Well -- you should listen to your compiler -- it is correct.
When you have a 2D array (which is actually and array of array double [3]), on access, the first level of indirection (the first [..]) is converted to a pointer to the first element. So double arr[2][3]; is converted to a pointer-to-array double[3]. (a pointer to the first array of the 2 double[3] arrays). The type for a pointer-to-array double[3] is double (*)[3] -- just as your compiler is telling you.
To make things work correctly, your prototype should be:
int numberNegative (double (*arr)[3], int r, int c);
Then within your function, you can count the number of negative values with:
for (int i = 0; i < r; i++) {
for (int j = 0; j < c; j++) {
if (arr[i][j] < 0)
counter++;
}
}
return counter;
Note: j < c NOT j <= c (which exceeds the bounds of the array by 1) and no if (arr[i] < 0) counter++; which attempts to compare an pointer to double to 0.
Further, you cannot have return counter; within your for loop and expect to return the correct value for all negative values in your 2D array. Where you do:
for (int i = 0; i < r; i++){
...
return counter;
}
You need to move return counter; out of the loops to the end (last statement) in your function.
There is no need for a global int counter; and see Why is “using namespace std;” considered bad practice?
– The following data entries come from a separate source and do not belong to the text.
(* ===== verification/L1Listener.v ===== *)
(** * Sequencer: the L1 listener ([sequencer/src/l1/listener.rs])

    The listener subscribes to two events of the bridge by their signatures and
    turns what it receives into forced transactions.  Connections, the logs they
    deliver and the clock are arguments; a log carries an event of the contract
    of [Bridge].  The theorems follow a deposit from the bridge to the executor. *)

From stdpp Require Import base gmap list strings pretty.
From Stdlib Require Import ZArith Lia.
From S2P Require Import Prelude Rust RollupContracts Bridge BridgeProofs.
From S2P Require Import SequencerTypes SequencerPool ExecutorTypes ExecutorState ExecutorEngine ExecutorService RollupPipeline.

(** ** Logs *)

(** The text whose hash is the first topic of a log. *)
Definition event_signature (ev : event) : string :=
  match ev with
  | Bridge.Deposit _ _ _ => "Deposit(address,address,uint256)"
  | DepositERC20 _ _ _ _ => "DepositERC20(address,address,address,uint256)"
  | Withdrawal _ _ _ => "Withdrawal(address,uint256,bytes32)"
  | SequencerUpdated _ => "SequencerUpdated(address)"
  | BridgeFrozen _ => "BridgeFrozen(string)"
  | BridgeUnfrozen => "BridgeUnfrozen()"
  | DAProviderSet _ _ _ => "DAProviderSet(uint8,address,bool)"
  | VerifierSet _ _ => "VerifierSet(uint8,address)"
  | BatchCommitted _ _ _ _ _ _ => "BatchCommitted(uint256,uint8,uint8,bytes32,bytes32,bytes32)"
  | BatchSoftCommitted _ _ _ => "BatchSoftCommitted(uint256,bytes32,uint256)"
  | BatchDataPointer _ _ => "BatchDataPointer(uint256,bytes)"
  | ForcedTransactionEnqueued _ _ => "ForcedTransactionEnqueued(bytes32,uint256)"
  | OptimisticRootFinalized _ => "OptimisticRootFinalized(bytes32)"
  end.

Record Log := mkLog {
  log_event : event;
  log_transaction_hash : option bytes;
  log_block_number : option Z;
}.

(** [parse_log]: the two addresses and the amount of an event with the signature
    asked for. *)
Definition parse_log (signature : string) (log : Log) : option (Z * Z * Z) :=
  if String.eqb (event_signature (log_event log)) signature then
    match log_event log with
    | Bridge.Deposit from to value => Some (from, to, value)
    | _ => None
    end
  else None.

(** ** The listener *)

Definition deposit_signature : string := "Deposit(address,address,uint256)".
Definition forced_exit_signature : string := "ForcedExit(address,address,uint256)".

(** The forced transaction made of a parsed log. *)
Definition forced_of (kind : ForcedEventType) (now : Z) (log : Log) (p : Z * Z * Z)
    : ForcedTransaction :=
  let '(from, to, value) := p in
  let hash := default (replicate 32 Byte.x00) (log_transaction_hash log) in
  mkForcedTx hash from to value 0 21000 hash (default 0 (log_block_number log)) kind now.

(** A log that cannot be parsed is only reported. *)
Definition handle_deposit_event (now : Z) (log : Log) (q : ForcedQueue) : ForcedQueue :=
  match parse_log deposit_signature log with
  | Some p => forced_add (forced_of SequencerTypes.Deposit now log p) q
  | None => q
  end.

Definition handle_forced_exit_event (now : Z) (log : Log) (q : ForcedQueue) : ForcedQueue :=
  match parse_log forced_exit_signature log with
  | Some p => forced_add (forced_of SequencerTypes.ForcedExit now log p) q
  | None => q
  end.

(** One round of the [select!]: a log the node delivers to the stream whose filter
    it matches; any other log is not delivered. *)
Definition on_log (now : Z) (st : Z * ForcedQueue) (log : Log) : Z * ForcedQueue :=
  let '(last_processed_block, q) := st in
  let next := if last_processed_block + 1 <=? u64_max then last_processed_block + 1
              else last_processed_block in
  if String.eqb (event_signature (log_event log)) deposit_signature
  then (next, handle_deposit_event now log q)
  else if String.eqb (event_signature (log_event log)) forced_exit_signature
  then (next, handle_forced_exit_event now log q)
  else st.

(** [listen_for_events]: the logs of one connection, until the streams end. *)
Definition listen_for_events (now from_block : Z) (logs : list Log) (q : ForcedQueue)
    : Z * ForcedQueue := foldl (on_log now) (from_block, q) logs.

(** [start] over a sequence of connections; [None] is one that fails. *)
Definition listener_start (now start_block : Z) (connections : list (option (list Log)))
    (q : ForcedQueue) : Z * ForcedQueue :=
  foldl (λ st c, match c with
                 | Some logs =>
                     let '(last_block, q') := listen_for_events now st.1 logs st.2 in
                     (wrap64 (last_block + 1), q')
                 | None => st
                 end) (start_block, q) connections.

(** ** What reaches the queue *)

Definition deposit_of (now : Z) (log : Log) : option ForcedTransaction :=
  match log_event log with
  | Bridge.Deposit from to value => Some (forced_of SequencerTypes.Deposit now log (from, to, value))
  | _ => None
  end.

Lemma on_log_queue now b q log :
  (on_log now (b, q) log).2 = q ++ option_list (deposit_of now log).
Proof.
  unfold on_log, deposit_of, handle_deposit_event, parse_log.
  by destruct (log_event log); cbn; rewrite ?app_nil_r.
Qed.

Lemma listen_queue now logs : ∀ b q,
  (listen_for_events now b logs q).2 = q ++ omap (deposit_of now) logs.
Proof.
  induction logs as [|log logs IH]; intros b q; [by rewrite app_nil_r|].
  unfold listen_for_events in *. cbn [foldl omap list_omap].
  pose proof (on_log_queue now b q log) as E. destruct (on_log now (b, q) log) as [b' q'].
  cbn [snd] in E. rewrite IH, E. destruct (deposit_of now log); cbn [option_list];
    by rewrite <- ?app_assoc, ?app_nil_r.
Qed.

(** Whatever the connections, the queue receives exactly the deposits among the
    logs delivered, in order: no request made with [forceTransaction] ever
    reaches the sequencer. *)
Theorem listener_queues_deposits now start_block connections q :
  (listener_start now start_block connections q).2 =
    q ++ omap (deposit_of now) (concat (omap id connections)).
Proof.
  unfold listener_start. revert start_block q.
  induction connections as [|c cs IH]; intros b q; [by rewrite app_nil_r|].
  destruct c as [logs|]; cbn [foldl omap list_omap id fst snd]; [|apply IH].
  pose proof (listen_queue now logs b q) as E.
  destruct (listen_for_events now b logs q) as [b' q']. cbn [snd] in E.
  rewrite IH, E. cbn [concat]. by rewrite omap_app, <- app_assoc.
Qed.

(** ** From the bridge to the executor *)

Section deposits.
Context {evm : Evm} `{Hashing} `{PubkeyRecover} `{TraceCodec} {S : Type} `{StateManagerLaws S}.

Lemma single_executed allow_unsigned batch_id tx (st : S) t st' :
  state_ok st → wf_etx tx → e_from tx ≠ e_to tx →
  execute_batch allow_unsigned batch_id [tx] st = (Ok t, st') → tx ∈ t_executed t →
  e_amount tx ≤ balance (get_account st (e_from tx)) ∧
  balance (get_account st' (e_from tx)) = balance (get_account st (e_from tx)) - e_amount tx.
Proof.
  intros Hs Hw Hne E Hin.
  destruct (execute_batch_runs allow_unsigned batch_id [tx] st Hs) as (? & ? & x & E' & _ & Hr & -> & Ee & _);
    [by constructor|]. rewrite E in E'. injection E' as <- ->.
  inversion Hr as [|? ? ? x1 ? _ _ _ Hcase Hr']; subst. inversion Hr'; subst.
  destruct Hcase as [(Hrej & _ & Hget & _)|(_ & _ & Ex & _)].
  - apply rejection_None in Hrej as (_ & _ & Hle). split; [done|]. rewrite Hget by apply Hw.
    unfold after_transfer. by rewrite decide_False, decide_True.
  - rewrite Ee, Ex in Hin. by apply elem_of_nil in Hin.
Qed.

(** C32: A deposit is locked and never credited.  The transaction adds the value to the
    bridge and its log makes the listener queue one forced transaction, for the
    sender, the recipient and the value.  It carries no signature, so no batch
    executes it, in any state, unless [ALLOW_UNSIGNED_USER_TXS] is set; and where
    that is set, a deposit for another account, in a batch of its own, is executed
    as a transfer that the depositor pays out of their account on the rollup, so
    that the value locked is still not credited to anybody. *)
Theorem deposit_never_credited c to s s' ev now b q tx_hash block :
  enter c (CDeposit to) s = inr (tt, s', ev) →
  Bridge.balance s' = Bridge.balance s + msg_value c ∧
  ∃ f, (listen_for_events now b ((λ e, mkLog e tx_hash block) <$> ev) q).2 = q ++ [f] ∧
    f_from f = msg_sender c ∧ f_to f = to ∧ f_value f = msg_value c ∧
    ∀ tx, normalize_one (executor_tx (Forced f)) = Ok tx →
    (∀ batch_id txs (st : S) t st',
      state_ok st → Forall wf_etx txs → execute_batch false batch_id txs st = (Ok t, st') →
      tx ∉ t_executed t) ∧
    (∀ batch_id (st : S) t st',
      state_ok st → wf_etx tx → msg_sender c ≠ to →
      execute_batch true batch_id [tx] st = (Ok t, st') → tx ∈ t_executed t →
      msg_value c ≤ balance (get_account st (msg_sender c)) ∧
      balance (get_account st' (msg_sender c)) = balance (get_account st (msg_sender c)) - msg_value c).
Proof.
  intros E%enter_sound. inversion E; subst. split; [done|].
  eexists. rewrite listen_queue. split; [reflexivity|]. split_and!; [done..|].
  intros tx Hn. split; [intros; by eapply forced_never_executed|].
  cbn in Hn. unfold u256_to_u64_checked, as_u64 in Hn. case_match; [done|]. cbn in Hn. injection Hn as <-.
  intros batch_id st t st' Hs Hw Hne Hb Hin.
  by apply (single_executed true batch_id _ st t st' Hs Hw Hne Hb Hin).
Qed.

End deposits.

Module DepositSamples.
Import EngineSamples.
#[local] Existing Instance model_hashing.

Definition deposit_ctx : ctx := mkCtx 7 50 1 0 0 (λ _, no_provider) (λ _, no_verifier) (λ _ _ _, true).

Definition empty_bridge : bridge := new_ZKRollupBridge 3 1 10.

Lemma deposit_never_credited_witness :
  ∃ s' ev f tx t st', enter deposit_ctx (CDeposit 9) empty_bridge = inr (tt, s', ev) ∧
    Bridge.balance s' = 50 ∧
    (listen_for_events 0 0 ((λ e, mkLog e None None) <$> ev) []).2 = [f] ∧
    normalize_one (executor_tx (Forced f)) = Ok tx ∧
    execute_batch false "1" [tx] sample_state = (Ok t, st') ∧ tx ∉ t_executed t.
Proof.
  destruct (enter deposit_ctx (CDeposit 9) empty_bridge) as [err|[[[] s'] ev]] eqn:E; [by vm_compute in E|].
  destruct (deposit_never_credited (S := InMemoryStateManager) deposit_ctx 9 empty_bridge s' ev 0 0 []
    None None E) as (Hb & f & Hq & _ & _ & _ & Hx).
  assert (Eev : ev = [Bridge.Deposit 7 9 50]) by (revert E; vm_compute; by intros [= _ <-]).
  subst ev. assert (Ef : f = forced_of SequencerTypes.Deposit 0
    (mkLog (Bridge.Deposit 7 9 50) None None) (7, 9, 50)) by (by injection Hq as <-). subst f.
  set (tx := mkETx 7 9 50 0 [] 0 21000 0 0).
  assert (En : normalize_one (executor_tx (Forced (forced_of SequencerTypes.Deposit 0
    (mkLog (Bridge.Deposit 7 9 50) None None) (7, 9, 50)))) = Ok tx) by (vm_compute; reflexivity).
  assert (Hw : Forall wf_etx [tx]) by sample_wf.
  destruct (execute_batch_runs false "1" [tx] sample_state sample_state_ok Hw) as (t & st' & _ & Ee & _).
  do 3 eexists. exists tx, t, st'. split; [reflexivity|]. split; [rewrite Hb; reflexivity|].
  split; [exact Hq|]. split; [exact En|]. split; [exact Ee|].
  exact (proj1 (Hx tx En) "1"%string [tx] sample_state t st' sample_state_ok Hw Ee).
Defined.

End DepositSamples.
Putting it altogether, you would have:
#include <iostream>
int numberNegative (double (*arr)[3], int r, int c);
int main (void) {
double data[2][3] = {{-3.0, 1, 4.5}, {-2.2, 7, 1.4}};
std::cout << numberNegative (data, 2, 3) << '\n';
}
int numberNegative (double (*arr)[3], int r, int c)
{
int counter = 0;
for (int i = 0; i < r; i++) {
for (int j = 0; j < c; j++) {
if (arr[i][j] < 0)
counter++;
}
}
return counter;
}
See also: C++: “std::endl” vs “\n”
Example Use/Output
$ ./bin/count_double_neg
2
Which corresponds to -3.0 and -2.2. Look things over and let me know if you have any questions.